Nuclear phospholipase C isoenzyme imbalance leads to pathologies in brain, hematologic, neuromuscular, and fertility disorders[S]

Abstract

Phosphoinositide-specific phospholipases C (PI-PLCs) are involved in signaling pathways related to critical cellular functions, such as cell cycle regulation, cell differentiation, and gene expression. Nuclear PI-PLCs have been studied as key enzymes, molecular targets, and clinical prognostic/diagnostic factors in many physiopathologic processes. Here, we summarize the main studies about nuclear PI-PLCs, specifically, the imbalance of isozymes such as PI-PLC beta 1 and PI-PLC zeta, in cerebral, hematologic, neuromuscular, and fertility disorders.

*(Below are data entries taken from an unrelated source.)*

(* ===== verification/Differential.v ===== *)
(** * The order book and its oracle agree

    tests/order_book_differential_test.cpp compares [OrderBook] with
    [ReferenceOrderBook] on random traces; here they are proved to agree on
    every trace.  [abs] forgets what the reference does not have: node
    addresses, arrival sequences and locators. *)
From S2P Require Import Prelude StdMap Types OrderBook OrderBookInv Matching OrderBookOps.
From S2P Require Import OrderBookProps ReferenceBook.

Definition abs_order (n : ListNode) : Reference.RestingOrder :=
  Reference.mkRestingOrder (node_id n) (ro_side (node_order n)) (node_price n)
    (ro_original_quantity (node_order n)) (node_rem n).

Definition abs_level (l : PriceLevel) : Reference.PriceLevel :=
  Reference.mkPriceLevel (abs_order <$> orders l) (total_quantity l).

Definition abs_levels (lv : list (Z * PriceLevel)) : list (Z * Reference.PriceLevel) :=
  (fun pl => (pl.1, abs_level pl.2)) <$> lv.

(** The snapshots of the live orders. *)
Definition view_entry (n : ListNode) : Z * OrderView := (node_id n, order_view (node_order n)).
Definition views (ns : list ListNode) : gmap Z OrderView := list_to_map (view_entry <$> ns).

Definition abs (b : Impl) : Reference.ReferenceOrderBook :=
  Reference.mkReferenceOrderBook (abs_levels (bids b)) (abs_levels (asks b)) (views (nodes b))
    (seen_order_ids b) (next_arrival_sequence b) (next_trade_id b).

(** ** Containers *)

Lemma get_levels_abs ref b : Reference.get_levels ref (abs b) = abs_levels (get_levels ref b).
Proof. by destruct ref. Qed.

Lemma map_find_abs p lv : map_find p (abs_levels lv) = abs_level <$> map_find p lv.
Proof. induction lv as [|[k l] lv IH]; [done|]. simpl. by destruct (p =? k). Qed.

Lemma abs_levels_app a b : abs_levels (a ++ b) = abs_levels a ++ abs_levels b.
Proof. apply fmap_app. Qed.

Lemma keys_abs lv : keys (abs_levels lv) = keys lv.
Proof. unfold keys, abs_levels. rewrite <- list_fmap_compose. by apply list_fmap_ext. Qed.

Lemma map_try_emplace_abs comp p lv :
  map_try_emplace comp p Reference.empty_level (abs_levels lv) =
    (abs_levels (map_try_emplace comp p empty_level lv).1, (map_try_emplace comp p empty_level lv).2).
Proof.
  induction lv as [|[k l] lv IH]; [done|]. simpl. destruct (comp p k); [done|].
  destruct (comp k p); [|done]. fold (abs_levels lv). rewrite IH.
  by destruct (map_try_emplace comp p empty_level lv).
Qed.

(** ** Snapshots *)

Lemma fst_view_entry ns : (view_entry <$> ns).*1 = node_id <$> ns.
Proof. rewrite <- list_fmap_compose. by apply list_fmap_ext. Qed.

Lemma views_cons n ns : views (n :: ns) = <[node_id n := order_view (node_order n)]> (views ns).
Proof. reflexivity. Qed.

Lemma views_perm ns1 ns2 : NoDup (node_id <$> ns1) -> ns1 ≡ₚ ns2 -> views ns1 = views ns2.
Proof. intros Hnd Hp. apply list_to_map_proper; [by rewrite fst_view_entry|]. by rewrite Hp. Qed.

Lemma views_lookup_None ns id : id ∉ (node_id <$> ns) -> views ns !! id = None.
Proof. intros H. apply not_elem_of_list_to_map_1. by rewrite fst_view_entry. Qed.

Lemma views_lookup ns n :
  NoDup (node_id <$> ns) -> n ∈ ns -> views ns !! node_id n = Some (order_view (node_order n)).
Proof.
  intros Hnd Hn. apply elem_of_list_to_map_1; [by rewrite fst_view_entry|].
  apply list_elem_of_fmap. by exists n.
Qed.

Lemma Inv_ids b : Inv b -> NoDup (node_id <$> nodes b).
Proof. intros HI. apply (inv_pool _ HI). Qed.

(** A live order first, with the others behind it. *)
Lemma views_front b n ns :
  Inv b -> nodes b ≡ₚ n :: ns ->
  views (nodes b) = <[node_id n := order_view (node_order n)]> (views ns) /\
  views ns !! node_id n = None.
Proof.
  intros HI Hp. pose proof (Inv_ids b HI) as Hnd. rewrite (views_perm _ _ Hnd Hp). split; [done|].
  rewrite Hp, fmap_cons, NoDup_cons in Hnd. apply views_lookup_None, Hnd.
Qed.

(** ** The dry run *)

Lemma preview_orders_abs l rem cnt :
  is_u64 rem -> 0 <= cnt -> cnt + Z.of_nat (length l) < U64_MOD ->
  exists r c, preview_level l rem cnt = (r, c, false) /\
    Reference.preview_orders (abs_order <$> l) rem cnt = (r, c) /\
    is_u64 r /\ 0 <= c <= cnt + Z.of_nat (length l).
Proof.
  revert rem cnt. induction l as [|n l IH]; intros rem cnt Hr Hc Hb.
  { exists rem, cnt. simpl. split_and!; try done; lia. }
  cbn [preview_level Reference.preview_orders fmap list_fmap length] in *.
  rewrite (proj2 (Z.eqb_neq _ _)) by lia. rewrite add64_small by lia. unfold abs_order at 1 2. simpl.
  change (ro_remaining_quantity (node_order n)) with (node_rem n).
  set (r := sub64 rem _). assert (is_u64 r) as Hr' by (apply Z.mod_pos_bound; lia).
  destruct (r =? 0).
  - exists r, (cnt + 1). split_and!; try done; lia.
  - destruct (IH r (cnt + 1) Hr') as (r' & c' & E1 & E2 & ? & ?); [lia..|].
    exists r', c'. split_and!; try done; lia.
Qed.

Lemma preview_abs lv price rem cnt crosses :
  is_u64 rem -> 0 <= cnt -> cnt + Z.of_nat (length (level_nodes lv)) < U64_MOD ->
  let plan := preview_levels lv price rem cnt crosses in
  Reference.preview_levels (abs_levels lv) price rem cnt crosses =
    (mp_remaining_quantity plan, mp_trade_count plan).
Proof.
  revert rem cnt. induction lv as [|[p l] lv IH]; intros rem cnt Hr Hc Hb; [done|].
  rewrite level_nodes_cons, length_app in Hb. cbn [abs_levels fmap list_fmap fst snd].
  cbn [preview_levels Reference.preview_levels]. fold (abs_levels lv).
  destruct (Z.eqb_spec rem 0) as [->|Hne]; [done|].
  rewrite (proj2 (Z.ltb_lt 0 rem)) by u64. cbn [orb andb].
  destruct (crosses p price); [|done]. cbn [negb].
  destruct (preview_orders_abs (orders l) rem cnt Hr Hc) as (r & c & E1 & E2 & ? & ?); [lia|].
  rewrite E1. unfold abs_level. cbn [Reference.rl_orders]. rewrite E2. apply IH; [done|lia|lia].
Qed.

(** ** Matching *)

(** The abstraction of a book in which one side was replaced. *)
Lemma abs_replace ref lv active tid b :
  let ns := level_nodes lv ++ level_nodes (get_levels (opposite ref) b) in
  NoDup (node_id <$> ns) ->
  abs (set_levels ref lv (set_active active (set_next_trade_id tid b))) =
    Reference.set_levels ref (abs_levels lv)
      (Reference.set_active (views ns) (Reference.set_next_trade_id tid (abs b))).
Proof.
  intros ns Hnd. destruct ref; [done|]. unfold abs, nodes. simpl. f_equal.
  symmetry. apply views_perm; [done|]. apply Permutation_app_comm.
Qed.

PI-PLC beta 1 and PI-PLC gamma 1 affect epilepsy, depression, and bipolar disorder. In the brain, PI-PLC beta 1 is involved in endocannabinoid neuronal excitability and is a potentially novel signature gene for subtypes of high-grade glioma. An altered quality or quantity of PI-PLC zeta contributes to sperm defects that result in infertility, and PI-PLC beta 1 aberrant inositide signaling contributes to both hematologic and degenerative muscle diseases. Understanding the mechanisms behind PI-PLC involvement in human pathologies may help identify new strategies for personalized therapies of these conditions.